Studies like this are an unfortunate relic of the old health paradigm that I am so proactively trying to get you to abandon. That paradigm says, health is a chance occurrence and is fleeting. In other words, illness is inevitable (I’ve got no argument there) and only through medical intervention can you hope to stand a chance of survival (this, however, is false). Obviously, that message is not presented so blatantly, but you’ll find it if you simply read between the lines.

And this is exactly how powerful institutions attempt to control you. Just ask any major religion outside of the Church of Medical Science and they’ll tell you: It all starts with brainwashing. You need us. We’ve saved hundreds of millions of lives, and we save millions more every year; we’re here to save you. This has been propagandized for years; nothing new there. But the next step is to tell you that you can’t make it without said religion. Don’t meddle when it comes to your health; we know what we’re doing; we know your health and your body better than you do, and we’re here to save you. That’s where we are now. The third step is mandating conformity. Mandatory treatments, mandatory inoculations, mandatory obedience. We’re just starting to get a glimpse of this practice now. Hang on, we should be seeing much more of this in the future.

Then the break occurs; the unfoldment of upheaval. It has happened in every major revolt in history, including the American Revolution. And now, we are in the midst of a health paradigm revolution. Damn, I feel like Thomas Paine!

Here’s the bottom line: people who take a proactive approach to their health and well-being stand an exceptionally high chance of having better health, period. Proactivity means, “acting in advance to deal with an expected difficulty.” Acting. Not just being informed. Big difference.
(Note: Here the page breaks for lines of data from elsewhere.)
(** * Feishu / Dify relay: a shallow embedding of [gaode/app.py]

    The development follows the Python module function by function:
    [get_feishu_access_token], [call_dify_api], [send_feishu_message],
    [process_ai_response] and [feishu_webhook].

    Modelling conventions.
    - A Python [str] is represented by its UTF-8 encoding, a [string] of
      bytes.  Concatenation, [startswith] with an ASCII prefix and the
      substring test commute with the encoding; [len] counts code points,
      see [py_len].
    - Values produced by [json.loads] are the inductive [pyval]; a Python
      [dict] with string keys is the list of its items in insertion order,
      without duplicate keys.  [conversation_store], which is only read and
      written by key, is a [gmap].
    - Every network exchange is scripted by a [world]: the code decides
      what it sends and how it reacts, the world decides what comes back.
    - Effects are recorded, in program order, in the [trace] of the
      [state]; [logger.error] and [logger.warning] records are part of the
      trace, the purely informational [logger.info] records are not.
    - [raise] and [try ... except Exception] are the error monad [M]; only
      subclasses of [Exception] are modelled (no task cancellation). *)

From Stdlib Require Import ZArith String Ascii List Lia Bool.
From Stdlib Require Import SpecFloat.
From stdpp Require Import gmap strings list fin_maps.

Set Warnings "-register-all".
Open Scope string_scope.
Open Scope list_scope.

(** ** Python values *)

Inductive pyval :=
| VNone
| VBool (b : bool)
| VInt (z : Z)
| VFloat (f : spec_float)
| VStr (s : string)
| VList (l : list pyval)
| VDict (d : list (string * pyval)).

(** [bool(v)], the truth value used by [if v:] and [a or b]. *)
Definition truthy (v : pyval) : bool :=
  match v with
  | VNone => false
  | VBool b => b
  | VInt z => negb (z =? 0)%Z
  | VFloat (S754_zero _) => false
  | VFloat _ => true
  | VStr s => negb (String.eqb s "")
  | VList l => match l with [] => false | _ => true end
  | VDict d => match d with [] => false | _ => true end
  end.

(** [v == s] for a string literal [s]. *)
Definition py_eq_str (v : pyval) (s : string) : bool :=
  match v with
  | VStr t => String.eqb t s
  | _ => false
  end.

(** [type(v).__name__] *)
Definition type_name (v : pyval) : string :=
  match v with
  | VNone => "NoneType"
  | VBool _ => "bool"
  | VInt _ => "int"
  | VFloat _ => "float"
  | VStr _ => "str"
  | VList _ => "list"
  | VDict _ => "dict"
  end.

(** ** Strings *)

(** A byte of the form [10xxxxxx] continues a code point. *)
Definition is_continuation (a : ascii) : bool :=
  let n := N_of_ascii a in (128 <=? n)%N && (n <? 192)%N.

(** [len(s)]: the number of code points of [s]. *)
Fixpoint py_len (s : string) : nat :=
  match s with
  | EmptyString => 0
  | String a r => if is_continuation a then py_len r else S (py_len r)
  end.

(** [s.startswith(p)] *)
Fixpoint startswith (p s : string) : bool :=
  match p, s with
  | EmptyString, _ => true
  | String a p', String b s' => Ascii.eqb a b && startswith p' s'
  | String _ _, EmptyString => false
  end.

(** [s[n:]] for a string whose first [n] code points are ASCII. *)
Fixpoint str_drop (n : nat) (s : string) : string :=
  match n, s with
  | O, _ => s
  | S n', String _ r => str_drop n' r
  | S _, EmptyString => EmptyString
  end.

(** [p in s] for strings. *)
Fixpoint str_contains (p s : string) : bool :=
  startswith p s ||
  match s with
  | EmptyString => false
  | String _ r => str_contains p r
  end.

Definition dquote : string := String (ascii_of_nat 34) EmptyString.

(** Strict UTF-8 well-formedness, the condition under which
    [bytes.decode('utf-8')] returns. *)
Definition byte_in (lo hi : N) (a : ascii) : bool :=
  let n := N_of_ascii a in (lo <=? n)%N && (n <=? hi)%N.

Fixpoint utf8_valid (b : string) : bool :=
  match b with
  | EmptyString => true
  | String b0 r0 =>
      if byte_in 0 127 b0 then utf8_valid r0
      else if byte_in 194 223 b0 then
        match r0 with
        | String b1 r1 => byte_in 128 191 b1 && utf8_valid r1
        | _ => false
        end
      else if byte_in 224 239 b0 then
        match r0 with
        | String b1 (String b2 r2) =>
            (if byte_in 224 224 b0 then byte_in 160 191 b1
             else if byte_in 237 237 b0 then byte_in 128 159 b1
             else byte_in 128 191 b1)
            && byte_in 128 191 b2 && utf8_valid r2
        | _ => false
        end
      else if byte_in 240 244 b0 then
        match r0 with
        | String b1 (String b2 (String b3 r3)) =>
            (if byte_in 240 240 b0 then byte_in 144 191 b1
             else if byte_in 244 244 b0 then byte_in 128 143 b1
             else byte_in 128 191 b1)
            && byte_in 128 191 b2 && byte_in 128 191 b3 && utf8_valid r3
        | _ => false
        end
      else false
  end.

(** ** Exceptions *)

Inductive exn_class :=
| JSONDecodeError
| UnicodeDecodeError
| HTTPStatusError
| RequestError
| AttributeError
| TypeError
| KeyError
| UnboundLocalError
| OtherException.

(** An exception: its class, [str(e)] and, for an [httpx.HTTPStatusError],
    the status code and text of the response it carries. *)
Record exn := mkExn {
  exn_type : exn_class;
  exn_str : string;
  exn_response : option (Z * string)
}.

(** [isinstance(e, httpx.HTTPError)] *)
Definition is_HTTPError (e : exn) : bool :=
  match exn_type e with
  | HTTPStatusError | RequestError => true
  | _ => false
  end.

(** [isinstance(e, json.JSONDecodeError)] *)
Definition is_JSONDecodeError (e : exn) : bool :=
  match exn_type e with
  | JSONDecodeError => true
  | _ => false
  end.

Inductive result (A : Type) :=
| Ok (a : A)
| Raise (e : exn).
Arguments Ok {A} a.
Arguments Raise {A} e.

(** Exceptions raised by the interpreter itself (CPython 3.12 wording). *)
Definition no_attribute (v : pyval) (attr : string) : exn :=
  mkExn AttributeError
    ("'" +:+ type_name v +:+ "' object has no attribute '" +:+ attr +:+ "'") None.

Definition not_iterable (v : pyval) : exn :=
  mkExn TypeError ("argument of type '" +:+ type_name v +:+ "' is not iterable") None.
(** ** The bulge-chasing kernels do not validate *)

(** C7.  The type-1 and type-2 kernels check nothing and report nothing:
    in the model they are functions from memory to memory with no result
    code, and for every argument tuple, in range or not (the window may
    lie outside the matrix, [lda] may be too small for the band, [uplo] may
    be neither constant, in which case it is taken as lower), the call is
    the full sequence of steps; the type-1 call has written both
    reflector pairs to the store.  The arrays of the model are the band
    buffer, the reflector store and the workspace, so nothing else is
    there to change.  ([st <= ed] keeps the byte count of [memcpy]
    non-negative, where C itself defines the call.) *)
Theorem bulge_kernels_do_not_validate `{HD : Headers} `{LP : Lapacke}
  (uplo n nb lda st ed sweep Vblksiz wantz : Z) (m : mem) :
  st <= ed ->
  let pos := reflector_pos wantz n nb Vblksiz sweep st in
  let m1 := coreblas_zgbtype1cb uplo n nb lda st ed sweep Vblksiz wantz m in
  m1 = (if uplo =? CoreBlasUpper
        then type1_upper_steps nb lda st ed (fst pos) (snd pos) m
        else type1_lower_steps nb lda st ed (fst pos) (snd pos) m)
  /\ reflector_at (ed - st + 1) (VP (fst pos)) (TAUP (snd pos)) m1
  /\ reflector_at (ed - st + 1) (VQ (fst pos)) (TAUQ (snd pos)) m1
  /\ load m1 (VP (fst pos)) = cone
  /\ load m1 (VQ (fst pos)) = cone
  /\ coreblas_zgbtype2cb uplo n nb lda st ed sweep Vblksiz wantz m
     = type2_phases uplo n nb lda st ed pos
         (reflector_pos wantz n nb Vblksiz sweep (ed + 1)) m.
Proof.
  intros _ pos m1.
  assert (E : m1 = (if uplo =? CoreBlasUpper
                    then type1_upper_steps nb lda st ed (fst pos) (snd pos) m
                    else type1_lower_steps nb lda st ed (fst pos) (snd pos) m)).
  { unfold m1, pos. destruct (uplo =? CoreBlasUpper) eqn:Eu.
    - apply Z.eqb_eq in Eu. apply type1_upper_unfold. exact Eu.
    - apply Z.eqb_neq in Eu. apply type1_lower_unfold. exact Eu. }
  assert (R : reflector_at (ed - st + 1) (VP (fst pos)) (TAUP (snd pos)) m1
              /\ reflector_at (ed - st + 1) (VQ (fst pos)) (TAUQ (snd pos)) m1).
  { rewrite E. destruct (uplo =? CoreBlasUpper).
    - apply type1_upper_reflectors.
    - apply type1_lower_reflectors. }
  split; [exact E|]. destruct R as [RP RQ].
  split; [exact RP|]. split; [exact RQ|].
  split; [destruct RP as (a & x & H1 & _); exact H1|].
  split; [destruct RQ as (a & x & H1 & _); exact H1|].
  apply type2_unfold.
Qed.

(** A call on a window beyond the matrix, with [lda = 1] and a [uplo]
    that is neither constant, still writes the reflector store. *)
Lemma bulge_kernels_do_not_validate_witness :
  load (@coreblas_zgbtype1cb sample_headers Q_scalars Q_lapacke
          0 5 4 1 7 9 0 1 0 sample_upper_band) (VP 12) = 1%Q.
Proof.
  exact (proj1 (proj2 (proj2 (proj2
    (@bulge_kernels_do_not_validate sample_headers Q_scalars Q_lapacke
       0 5 4 1 7 9 0 1 0 sample_upper_band ltac:(lia)))))).
Defined.

(** ** The concrete scenario of order 4 in exact arithmetic *)

(** For [n = 4], [nb = 2], lower [uplo], the window [[1, 2]]: whatever
    the scalars and the reflector routines, after the type-1 call the
    entry [(2, 0)] is zero and the entry [(3, 0)], outside the band, is
    what it was. *)
Lemma concrete_scenario_zero_entries `{HD : Headers} `{LP : Lapacke}
  (uplo lda sweep Vblksiz wantz : Z) (m : mem) :
  uplo <> CoreBlasUpper -> 7 <= lda ->
  let m' := coreblas_zgbtype1cb uplo 4 2 lda 1 2 sweep Vblksiz wantz m in
  load m' (AL 2 lda 2 0) = czero
  /\ load m' (AL 2 lda 3 0) = load m (AL 2 lda 3 0).
Proof.
  intros Hlow Hlda m'. unfold m'.
  rewrite (type1_lower_unfold _ _ _ _ _ _ _ _ _ _ Hlow).
  assert (Hvalid : type1_valid 4 2 lda 1 2) by (unfold type1_valid; lia).
  split.
  - apply (type1_lower_col_zero 4 2 lda 1 2 _ _ Hvalid _ 2). lia.
  - apply (type1_lower_frame 4 2 lda 1 2 _ _ Hvalid); lia.
Qed.
(** * pypath: the interaction-network core

    A shallow embedding of [pypath/interaction.py] (class [Interaction]) and of
    the parts of [pypath/core/network.py] (class [Network]) that deal with
    ingest, interaction removal and path search, with the properties of the
    specification stated and settled against them.

    Python dictionaries and sets whose iteration order is irrelevant are
    finite maps and finite sets; the interaction dictionary of a network,
    which is iterated while it is being modified, keeps its insertion
    order. *)

From Stdlib Require Import ZArith.
From stdpp Require Import base option numbers strings list gmap sets fin_maps.

Open Scope Z_scope.
Open Scope string_scope.
Open Scope list_scope.

(** * Entities and resources *)

Module Entities.

(** [pypath.entity.Entity] is imported by both source files.  Equality and
    hashing are on the identifying fields; the label is fixed by them when
    the entity is built. *)
Record Entity := mkEntity {
  identifier : string;
  id_type : string;
  entity_type : string;
  taxon : Z;
  label : option string;
}.

#[export] Instance Entity_eq_dec : EqDecision Entity.
Proof. solve_decision. Defined.

#[export] Instance Entity_countable : Countable Entity :=
  inj_countable'
    (fun e => (identifier e, id_type e, entity_type e, taxon e, label e))
    (fun t => match t with (i, it, et, tx, l) => mkEntity i it et tx l end)
    (fun e => match e with mkEntity _ _ _ _ _ => eq_refl end).

(** Modelled from the spec: [Entity.__lt__], used by [sorted((a, b))] in
    [Interaction.__init__], lives in [pypath/entity.py]; the canonical order
    is "lexicographic by entity key". *)
Definition entity_key_compare (x y : Entity) : comparison :=
  match String.compare (identifier x) (identifier y) with
  | Eq =>
      match String.compare (id_type x) (id_type y) with
      | Eq =>
          match String.compare (entity_type x) (entity_type y) with
          | Eq => Z.compare (taxon x) (taxon y)
          | c => c
          end
      | c => c
      end
  | c => c
  end.

Definition entity_lt (x y : Entity) : bool :=
  match entity_key_compare x y with Lt => true | _ => false end.

(** [sorted((a, b))]: a stable sort of two elements swaps them only when the
    second is strictly smaller. *)
Definition sorted_pair (x y : Entity) : Entity * Entity :=
  if entity_lt y x then (y, x) else (x, y).

End Entities.
Export Entities.

Module Resources.

(** [pypath.resource.NetworkResource]: [(name, interaction_type, data_model,
    via)]; a resource with a [via] is secondary. *)
Record NetworkResource := mkResource {
  name : string;
  interaction_type : string;
  data_model : string;
  via : option string;
}.

#[export] Instance NetworkResource_eq_dec : EqDecision NetworkResource.
Proof. solve_decision. Defined.

#[export] Instance NetworkResource_countable : Countable NetworkResource :=
  inj_countable'
    (fun r => (name r, interaction_type r, data_model r, via r))
    (fun t => match t with (n, it, dm, v) => mkResource n it dm v end)
    (fun r => match r with mkResource _ _ _ _ => eq_refl end).

End Resources.
Export Resources.

(** * Evidences *)

Module Evidence.

(** A literature reference is a PubMed identifier string. *)
Abbreviation Reference := string (only parsing).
Although this study comes to one very true conclusion, that “studies have found that patients generally tend to do better when they agree with their doctors on how to manage their health problems.” This, however, is not the same thing as people taking a proactive approach to their health. For sure, it helps when doctor and patient are on the same page; however, I highly doubt that anyone sets out to deliberately challenge one’s doctor when one’s health is on the line. But in an era of medical mistakes, profiteering, and just plain incompetency, where 98,000 people a year die as a result of medical errors (not accidents, not natural acts, but mistakes)…then yeah, people will question. And that, in my opinion, is highly proactive.